To do this, we ask three questions,
Am I required to deduct and withhold from an employee a tax under section 3101?
Am I required to deduct and withhold from an employee a tax under section 3402?
Am I engaged in a trade or business paying remuneration for services performed by an employee?
and tackle them one by one.
Table of Contents
Section 3101 Tax?
Am I required to deduct and withhold from an employee a tax under section 3101?
Let’s start by looking at section 3101, found in:
U.S. Code Title 26 - Internal Revenue Code
Subtitle C - Employment Taxes
CHAPTER 21 - Federal Insurance Contributions Act
Subchapter A - Tax on Employees
§ 3101 - Rate of Tax
26 U.S. Code § 3101 - Rate of tax
(a) Old-age, survivors, and disability insurance
In addition to other taxes, there is hereby imposed on the income of every individual a tax equal to 6.2 percent of the wages (as defined in section 3121(a)) received by the individual with respect to employment (as defined in section 3121(b)).
(b) Hospital insurance
(1) In general
In addition to the tax imposed by the preceding subsection, there is hereby imposed on the income of every individual a tax equal to 1.45 percent of the wages (as defined in section 3121(a)) received by him with respect to employment (as defined in section 3121(b)).
(2) Additional Tax
[Provisions for additional tax in various cases]
Ah, yes. The beloved Social security and Medicare taxes that everyone is afraid will run out and apparently has been being paid out to people who are older than the United States itself.
Two terms to define here: “wages” and “employment”. You are about to hear about a “section 3121(a) wage”.
26 U.S. Code § 3121 - Definitions
(a) Wages
For purposes of this chapter, the term “wages” means all remuneration for employment, including the cash value of all remuneration (including benefits) paid in any medium other than cash; except that such term shall not include—
(1-23) [A list of 23 exclusions]
(b) Employment
For purposes of this chapter, the term “employment” means any service, of whatever nature, performed (A) by an employee for the person employing him, irrespective of the citizenship or residence of either, (i) within the United States, or (ii) on or in connection with an American vessel or American aircraft under a contract of service which is entered into within the United States or during the performance of which and while the employee is employed on the vessel or aircraft it touches at a port in the United States, if the employee is employed on and in connection with such vessel or aircraft when outside the United States, or (B) outside the United States by a citizen or resident of the United States as an employee for an American employer (as defined in subsection (h)), or (C) if it is service, regardless of where or by whom performed, which is designated as employment or recognized as equivalent to employment under an agreement entered into under section 233 of the Social Security Act; except that such term shall not include—
(1-22) [A list of 22 exclusions]
More terms to define here: “employee”, “United States”, and “American Employer”. All defined in the same section.

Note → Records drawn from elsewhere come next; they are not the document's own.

(* ===== verification/Forward.v ===== *)
(** * The bridge's intake (osa-coordinator/src/broker.rs, [forward_events] and the loop's ends)

    The thread that moves what the embedded broker delivers into the bridge's bounded
    queue, sharing it with the bridge task: one system of two concurrent parties.  The
    theorem relates it to the bridge alone, so that what holds of the bridge for every
    sequence of events holds behind the queue. *)
From S2P Require Import Prelude Proto Concrete Topics Seal Handshake Registries Session Ca Broker.

Definition BRIDGE_QUEUE : nat := 1024.

(** What the link's [recv] returns: a forwarded publish (its topic decoded), another
    notification or none, or an error. *)
Inductive Received := RForward (topic : string) (payload : bytes) | ROther | RError.

(** The two parties: the thread with its counter, the channel between them, the bridge.
    [nt_in] and [nt_lost] record what the broker handed over while the thread ran and how
    many of those were shed; [nt_done] the events the bridge has processed. *)
Record Intake (E R : Type) := mkIntake {
  nt_queue : list (string * bytes);
  nt_thread : bool;          (** the thread still holds the sender *)
  nt_task : bool;            (** the bridge task still holds the receiver *)
  nt_shed : u64;
  nt_bridge : Bridge E R;
  nt_in : list (string * bytes); nt_lost : nat; nt_done : list Event
}.
Arguments mkIntake {E R} nt_queue nt_thread nt_task nt_shed nt_bridge nt_in nt_lost nt_done.
Arguments nt_queue {E R} _. Arguments nt_thread {E R} _. Arguments nt_task {E R} _. Arguments nt_shed {E R} _.
Arguments nt_bridge {E R} _. Arguments nt_in {E R} _. Arguments nt_lost {E R} _. Arguments nt_done {E R} _.

(** Who moves: the thread, the bridge receiving, the bridge on another arm of its
    [select!] (or an operator on a channel). *)
Inductive Move := MThread (r : Received) | MReceive (e : Env) | MBridge (ev : Event).

Section Intake.
Context `{Crypto} `{Prost} `{UuidLib} `{X509} {E R : Type} `{Epochs E} `{Revocations R}.
Variable ca : EmbeddedCa.
Variable sink : bool.
Implicit Type n : Intake E R.

(** One turn of [forward_events].  [try_send]: closed once the task is gone, full at the
    capacity. *)
Definition forward_events n (r : Received) : Intake E R :=
  if negb (nt_thread n) then n
  else match r with
  | RForward topic payload =>
      let m := (topic, payload) in
      if negb (nt_task n)
      then mkIntake (nt_queue n) false (nt_task n) (nt_shed n) (nt_bridge n) (nt_in n ++ [m]) (S (nt_lost n)) (nt_done n)
      else if decide (BRIDGE_QUEUE <= length (nt_queue n))%nat
      then mkIntake (nt_queue n) true true (wrapping_add (nt_shed n) 1) (nt_bridge n) (nt_in n ++ [m]) (S (nt_lost n)) (nt_done n)
      else mkIntake (nt_queue n ++ [m]) true true (nt_shed n) (nt_bridge n) (nt_in n ++ [m]) (nt_lost n) (nt_done n)
  | ROther => n
  | RError => mkIntake (nt_queue n) false (nt_task n) (nt_shed n) (nt_bridge n) (nt_in n) (nt_lost n) (nt_done n)
  end.

Definition advance n queue (ev : Event) : Intake E R :=
  mkIntake queue (nt_thread n) (nt_task n) (nt_shed n) (bridge_step ca sink (nt_bridge n) ev) (nt_in n) (nt_lost n) (nt_done n ++ [ev]).

(** The bridge's receive: [None], so the end of the loop, only when the queue is empty
    and the thread is gone; pending while it may still send. *)
Definition receive n (e : Env) : Intake E R :=
  if negb (nt_task n) then n
  else match nt_queue n with
  | (topic, payload) :: queue => advance n queue (EvMessage topic payload e)
  | [] => if nt_thread n then n
          else mkIntake [] false false (nt_shed n) (nt_bridge n) (nt_in n) (nt_lost n) (nt_done n)
  end.

Definition is_message (ev : Event) : bool := match ev with EvMessage _ _ _ => true | _ => false end.

Definition move n (m : Move) : Intake E R :=
  match m with
  | MThread r => forward_events n r
  | MReceive e => receive n e
  | MBridge ev => if nt_task n && negb (is_message ev) then advance n (nt_queue n) ev else n
  end.

Definition run_intake n (ms : list Move) : Intake E R := foldl move n ms.
Definition intake_init (ep : E) (rv : R) : Intake E R :=
  mkIntake [] true true (wrap 0) (bridge_init ep rv) [] 0 [].

(** ** Lemmas *)

Definition message_of (ev : Event) : option (string * bytes) :=
  match ev with EvMessage topic payload _ => Some (topic, payload) | _ => None end.

Record intake_inv (b0 : Bridge E R) n : Prop := {
  ni_bridge : nt_bridge n = run_bridge ca sink b0 (nt_done n);
  ni_bound : (length (nt_queue n) <= BRIDGE_QUEUE)%nat;
  ni_order : sublist (omap message_of (nt_done n) ++ nt_queue n) (nt_in n);
  ni_count : (length (nt_in n) = length (omap message_of (nt_done n) ++ nt_queue n) + nt_lost n)%nat;
  ni_task : nt_task n = true \/ (nt_queue n = [] /\ nt_thread n = false)
}.

Lemma sublist_all {A} (l k : list A) : sublist l k -> length l = length k -> l = k.
Proof.
  induction 1 as [|x l k Hs IH|x l k Hs IH]; simpl; intros Hl; [done|f_equal; auto|].
  apply sublist_length in Hs. lia.
Qed.

Lemma run_bridge_snoc b evs ev : run_bridge ca sink b (evs ++ [ev]) = bridge_step ca sink (run_bridge ca sink b evs) ev.
Proof. unfold run_bridge. by rewrite foldl_app. Qed.

Lemma forward_inv b0 n r : intake_inv b0 n -> intake_inv b0 (forward_events n r).
Proof.
  intros [Hb Hq Ho Hc Ht]. unfold forward_events. destruct (nt_thread n) eqn:Eth; [|by constructor; simpl; rewrite ?Eth in *].
  destruct Ht as [Ht|[_ ?]]; [|congruence]. rewrite Ht.
  destruct r as [topic payload| |]; simpl; [|split; auto..].
  destruct (decide _) as [Hf|Hf]; split; simpl; auto.
  - by apply sublist_inserts_r.
  - rewrite length_app. simpl. lia.
  - rewrite length_app. simpl. lia.
  - rewrite app_assoc. by apply sublist_app.
  - rewrite app_assoc, !(length_app _ [_]), Hc. simpl. lia.
Qed.

Lemma receive_inv b0 n e : intake_inv b0 n -> intake_inv b0 (receive n e).
Proof.
  intros [Hb Hq Ho Hc Ht]. unfold receive. destruct (nt_task n) eqn:Et; [|by constructor; simpl; rewrite ?Et in *].
  simpl. destruct (nt_queue n) as [|[topic payload] queue] eqn:Eq.
  - destruct (nt_thread n); [constructor; rewrite ?Eq, ?Et; auto|]. split; simpl; auto.
  - split; simpl; [by rewrite run_bridge_snoc, <- Hb|simpl in Hq; lia| | |by left].
    + rewrite omap_app, <- app_assoc. exact Ho.
    + rewrite omap_app, <- app_assoc. exact Hc.
Qed.

Lemma move_inv b0 n m : intake_inv b0 n -> intake_inv b0 (move n m).
Proof.
  intros Hn. destruct m as [r|e|ev]; [by apply forward_inv|by apply receive_inv|]. simpl.
  destruct (nt_task n && negb (is_message ev)) eqn:Eg; [|done]. apply andb_true_iff in Eg as [Et Em].
  destruct Hn as [Hb Hq Ho Hc Ht]. assert (message_of ev = None) as Hm by by destruct ev.
  split; simpl; [by rewrite run_bridge_snoc, <- Hb|done| | |by left].
  - rewrite omap_app. simpl. by rewrite Hm, app_nil_r.
  - rewrite omap_app. simpl. by rewrite Hm, app_nil_r.
Qed.

Lemma run_intake_inv b0 n ms : intake_inv b0 n -> intake_inv b0 (run_intake n ms).
Proof. revert n. induction ms as [|m ms IH]; intros n Hn; [done|]. apply IH. by apply move_inv. Qed.

(** A move loses a message only by finding the queue full. *)
Lemma shed_when_full n m : nt_task n = true \/ (nt_queue n = [] /\ nt_thread n = false) ->
  nt_lost (move n m) = nt_lost n \/ (nt_lost (move n m) = S (nt_lost n) /\ (BRIDGE_QUEUE <= length (nt_queue n))%nat).
Proof.
  intros Ht. destruct m as [r|e|ev]; simpl.
  - unfold forward_events. destruct (nt_thread n) eqn:Eth; [|by left]. destruct Ht as [Ht|[_ ?]]; [|congruence]. rewrite Ht. simpl.
    destruct r; [|by left..]. destruct (decide _); [by right|by left].
  - left. unfold receive. by destruct (nt_task n), (nt_queue n) as [|[]], (nt_thread n).
  - left. by destruct (nt_task n && negb (is_message ev)).
Qed.

End Intake.

(** ** Properties *)

(** C29. The queue between the broker and the bridge is bounded and transparent.  For every
    interleaving of the receive thread, the bridge and the operators: the queue holds at
    most 1024 messages; the bridge is in exactly the state it reaches alone on the events
    it processed; the messages among them are, with those still queued, in order a
    sub-sequence of what the broker handed over, each at most once, and all of it but the
    shed ones; the next move sheds a message only if the queue then holds 1024, and otherwise a
    message handed over is queued last; and the bridge stops only after the thread ended and the queue ran dry. *)
Theorem intake_is_transparent `{Crypto, Prost, UuidLib, X509} {E R} `{Epochs E, Revocations R} ca sink ep rv (ms : list Move) :
  let n := run_intake (E := E) (R := R) ca sink (intake_init ep rv) ms in
  let seen := omap message_of (nt_done n) ++ nt_queue n in
  (length (nt_queue n) <= 1024)%nat /\
  nt_bridge n = run_bridge ca sink (bridge_init ep rv) (nt_done n) /\
  sublist seen (nt_in n) /\ (length (nt_in n) = length seen + nt_lost n)%nat /\
  (nt_lost n = 0%nat -> seen = nt_in n) /\
  (forall m, let n' := move ca sink n m in nt_lost n' = nt_lost n \/ (nt_lost n' = S (nt_lost n) /\ length (nt_queue n) = 1024%nat)) /\
  (forall topic payload, nt_thread n = true -> (length (nt_queue n) < 1024)%nat ->
     nt_queue (move ca sink n (MThread (RForward topic payload))) = nt_queue n ++ [(topic, payload)]) /\
  (nt_task n = false -> nt_queue n = [] /\ nt_thread n = false).
Proof.
  intros n seen. assert (intake_inv ca sink (bridge_init ep rv) n) as [Hb Hq Ho Hc Ht].
  { apply run_intake_inv. split; simpl; auto. apply Nat.le_0_l. }
  split; [done|]. split; [done|]. split; [done|]. split; [done|]. split; [|split; [|split]].
  - intros Hl. apply sublist_all; [done|]. unfold seen. lia.
  - intros m n'. destruct (shed_when_full ca sink n m Ht) as [?|[? ?]]; [by left|right; unfold BRIDGE_QUEUE in *; split; [done|lia]].
  - intros topic payload Hth Hlt. simpl. unfold forward_events. rewrite Hth. destruct Ht as [-> |[_ ?]]; [|congruence]. simpl.
    destruct (decide (BRIDGE_QUEUE <= length (nt_queue n))%nat); [unfold BRIDGE_QUEUE in *; lia|done].
  - intros Hf. destruct Ht as [Ht|?]; [congruence|done].
Qed.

Note that “employment is nested in the definition of “wages”. So, to get a full definition of the term “wages”, we have to use the definition of “employment”. To get a full definitino of “employment”, we have to use the definition of several other terms included in its definition. (This is legal construction)
26 U.S. Code § 3121(d) Employee
For purposes of this chapter, the term “employee” means—
(1) any officer of a corporation; or
(2) any individual who, under the usual common law rules applicable in determining the employer-employee relationship, has the status of an employee; or
(3) any individual (other than an individual who is an employee under paragraph (1) or (2)) who performs services for remuneration for any person—
(A) as an agent-driver or commission-driver engaged in distributing meat products, vegetable products, fruit products, bakery products, beverages (other than milk), or laundry or dry-cleaning services, for his principal;
(B) as a full-time life insurance salesman;
(C) as a home worker performing work, according to specifications furnished by the person for whom the services are performed, on materials or goods furnished by such person which are required to be returned to such person or a person designated by him; or
(D) as a traveling or city salesman, other than as an agent-driver or commission-driver, engaged upon a full-time basis in the solicitation on behalf of, and the transmission to, his principal (except for side-line sales activities on behalf of some other person) of orders from wholesalers, retailers, contractors, or operators of hotels, restaurants, or other similar establishments for merchandise for resale or supplies for use in their business operations;
if the contract of service contemplates that substantially all of such services are to be performed personally by such individual; except that an individual shall not be included in the term “employee” under the provisions of this paragraph if such individual has a substantial investment in facilities used in connection with the performance of such services (other than in facilities for transportation), or if the services are in the nature of a single transaction not part of a continuing relationship with the person for whom the services are performed; or
(4) any individual who performs services that are included under an agreement entered into pursuant to section 218 or 218A of the Social Security Act.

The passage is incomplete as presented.